Luo Ming-Hao, Huang Dan-Lei, Luo Jing-Chao, Su Ying, Li Jia-Kun, Tu Guo-Wei, Luo Zhe
Shanghai Medical College, Fudan University, Shanghai 200032, China.
Department of Critical Care Medicine, Zhongshan Hospital, Fudan University, Shanghai 200032, China.
World J Crit Care Med. 2022 Sep 9;11(5):311-316. doi: 10.5492/wjccm.v11.i5.311.
In this editorial, we comment on the current development and deployment of data science in intensive care units (ICUs). Data in ICUs can be classified into qualitative and quantitative data with different technologies needed to translate and interpret them. Data science, in the form of artificial intelligence (AI), should find the right interaction between physicians, data and algorithm. For individual patients and physicians, sepsis and mechanical ventilation have been two important aspects where AI has been extensively studied. However, major risks of bias, lack of generalizability and poor clinical values remain. AI deployment in the ICUs should be emphasized more to facilitate AI development. For ICU management, AI has a huge potential in transforming resource allocation. The coronavirus disease 2019 pandemic has given opportunities to establish such systems which should be investigated further. Ethical concerns must be addressed when designing such AI.
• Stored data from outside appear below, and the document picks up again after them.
(** C8. Sizes are checked exactly.  [push_outbound_section] accepts exactly the sections
    that fit in a message of their own: it queues those and keeps the queue's promise, and
    it refuses the others (and those BSON cannot encode) with the session unchanged.  The
    overhead of a message around one section, and the predicted size of an error and of a
    response section, are the sizes BSON produces; the prediction for a request is never
    below the real size, and exact when no default namespace or version is spelled out. *)
Theorem sizes_are_checked_exactly :
  (∀ s sec, outbound_ok s → MIN_MESSAGE_SIZE ≤ max_message_size s →
     ∃ s' r, push_outbound_section sec s = Done (s', r) ∧ outbound_ok s' ∧
       match r with
       | Ok _ => s' = set_outbound (outbound_sections s ++ [section_into sec]) s ∧
                 doc_size (message_doc [BDocument (section_into sec)]) ≤ max_message_size s
       | Err e => s' = s ∧
           ((∃ e', to_writer (section_into sec) = Err e' ∧ e = BsonWriteFailed e') ∨
            max_message_size s < doc_size (message_doc [BDocument (section_into sec)]) ∧
            e = SectionTooLarge (doc_size (section_into sec)) (max_message_size s - MIN_MESSAGE_SIZE))
       end) ∧
  (∀ n d, get_message_overhead = Ok n → doc_size (message_doc [BDocument d]) = n + doc_size d) ∧
  (∀ e n, get_error_section_size (es_cookie e) (es_message e) (es_data e) = Ok n →
     n = doc_size (error_section_into e)) ∧
  (∀ p n, get_response_section_size (rs_result p) = Ok n → n = doc_size (response_section_into p)) ∧
  (∀ q ns v n,
     get_request_section_size (rq_cookie q) ns (rq_function q) v (Some (rq_arguments q)) = Ok n →
     default ""%string ns = rq_namespace q → default 0%Z v = rq_version q →
     doc_size (request_section_into q) ≤ n ∧
     (ns ≠ Some ""%string → v ≠ Some 0%Z → n = doc_size (request_section_into q))).
Proof. split; [apply push_accepts_what_fits|apply size_predictions]. Qed.
End branches.

(** Witnesses of this part, on the concrete BSON library. *)

Lemma read_message_correct_witness :
  ∃ s' r new, read_message demo_reader = Done (s', r) ∧
    received (stream s') = received (stream demo_reader) ++ new ∧
    let buf := message_read_buffer demo_reader ++ new in
    match r with
    | Ok None => reader_ok s' ∧ message_read_buffer s' = buf
    | Ok (Some m) =>
        reader_ok s' ∧ message_read_buffer s' = [] ∧ frame (max_message_size demo_reader) buf ∧
        decode_frame buf = Ok m
    | Err e =>
        (io_error e = true ∧ reader_ok s' ∧ message_read_buffer s' = buf) ∨
        bad_header (max_message_size demo_reader) buf e ∨
        (frame (max_message_size demo_reader) buf ∧ decode_frame buf = Err e)
    end.
Proof. apply (read_message_correct demo_reader). vm_compute. lia. Defined.

(** Twelve sections of 400 bytes and more: the queue is split into messages of 4096. *)
Definition demo_queue : Session Script :=
  set_outbound (replicate 12 (section_into (response_section 0%Z Complete (Some (BString (pad 400))))))
    demo_idle.

Lemma demo_fits n d : bool_decide (doc_size d + MIN_MESSAGE_SIZE ≤ n) = true → fits n d.
Proof. apply bool_decide_eq_true_1. Qed.

Lemma serialize_packs_witness :
  4096 < sum_with doc_size (outbound_sections demo_queue) ∧
  ∃ s' r, serialize_messages demo_queue = Done (s', r) ∧ outbound_sections s' = [] ∧
    match r with
    | Ok _ => ∃ w, unsent s' = unsent demo_queue ++ w ∧
        (outbound_sections demo_queue = [] ∧ w = [] ∨
         framed (max_message_size demo_queue) (outbound_sections demo_queue) w)
    | Err e => ∃ e', e = BsonWriteFailed e'
    end.
Proof.
  split; [apply (bool_decide_eq_true_1 _); by_eval|].
  apply (serialize_packs demo_queue). unfold outbound_ok, demo_queue.
  apply Forall_replicate. apply demo_fits. by_eval.
Defined.

Lemma sizes_are_checked_exactly_witness :
  ∃ s' r, push_outbound_section (SRequest demo_request) demo_idle = Done (s', r) ∧ outbound_ok s' ∧
    match r with
    | Ok _ => s' = set_outbound (outbound_sections demo_idle ++ [section_into (SRequest demo_request)])
                     demo_idle ∧
              doc_size (message_doc [BDocument (section_into (SRequest demo_request))]) ≤
                max_message_size demo_idle
    | Err e => s' = demo_idle ∧
        ((∃ e', to_writer (section_into (SRequest demo_request)) = Err e' ∧ e = BsonWriteFailed e') ∨
         max_message_size demo_idle <
           doc_size (message_doc [BDocument (section_into (SRequest demo_request))]) ∧
         e = SectionTooLarge (doc_size (section_into (SRequest demo_request)))
               (max_message_size demo_idle - MIN_MESSAGE_SIZE))
    end.
Proof.
  destruct (sizes_are_checked_exactly (RW:=Script)) as [H _]. apply (H demo_idle (SRequest demo_request)); [constructor|].
  apply (bool_decide_eq_true_1 _). by_eval.
Defined.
在这篇社论中,我们对重症监护病房(ICU)中数据科学的当前发展和应用进行评论。ICU中的数据可分为定性和定量数据,需要不同的技术来转换和解释这些数据。以人工智能(AI)形式存在的数据科学应找到医生、数据和算法之间的正确交互方式。对于个体患者和医生而言,脓毒症和机械通气一直是人工智能得到广泛研究的两个重要方面。然而,偏差、缺乏普遍性和临床价值不佳等主要风险依然存在。应更加强调在ICU中部署人工智能以促进其发展。对于ICU管理而言,人工智能在改变资源分配方面具有巨大潜力。2019冠状病毒病大流行提供了建立此类系统的机会,对此应进一步研究。在设计此类人工智能时,必须解决伦理问题。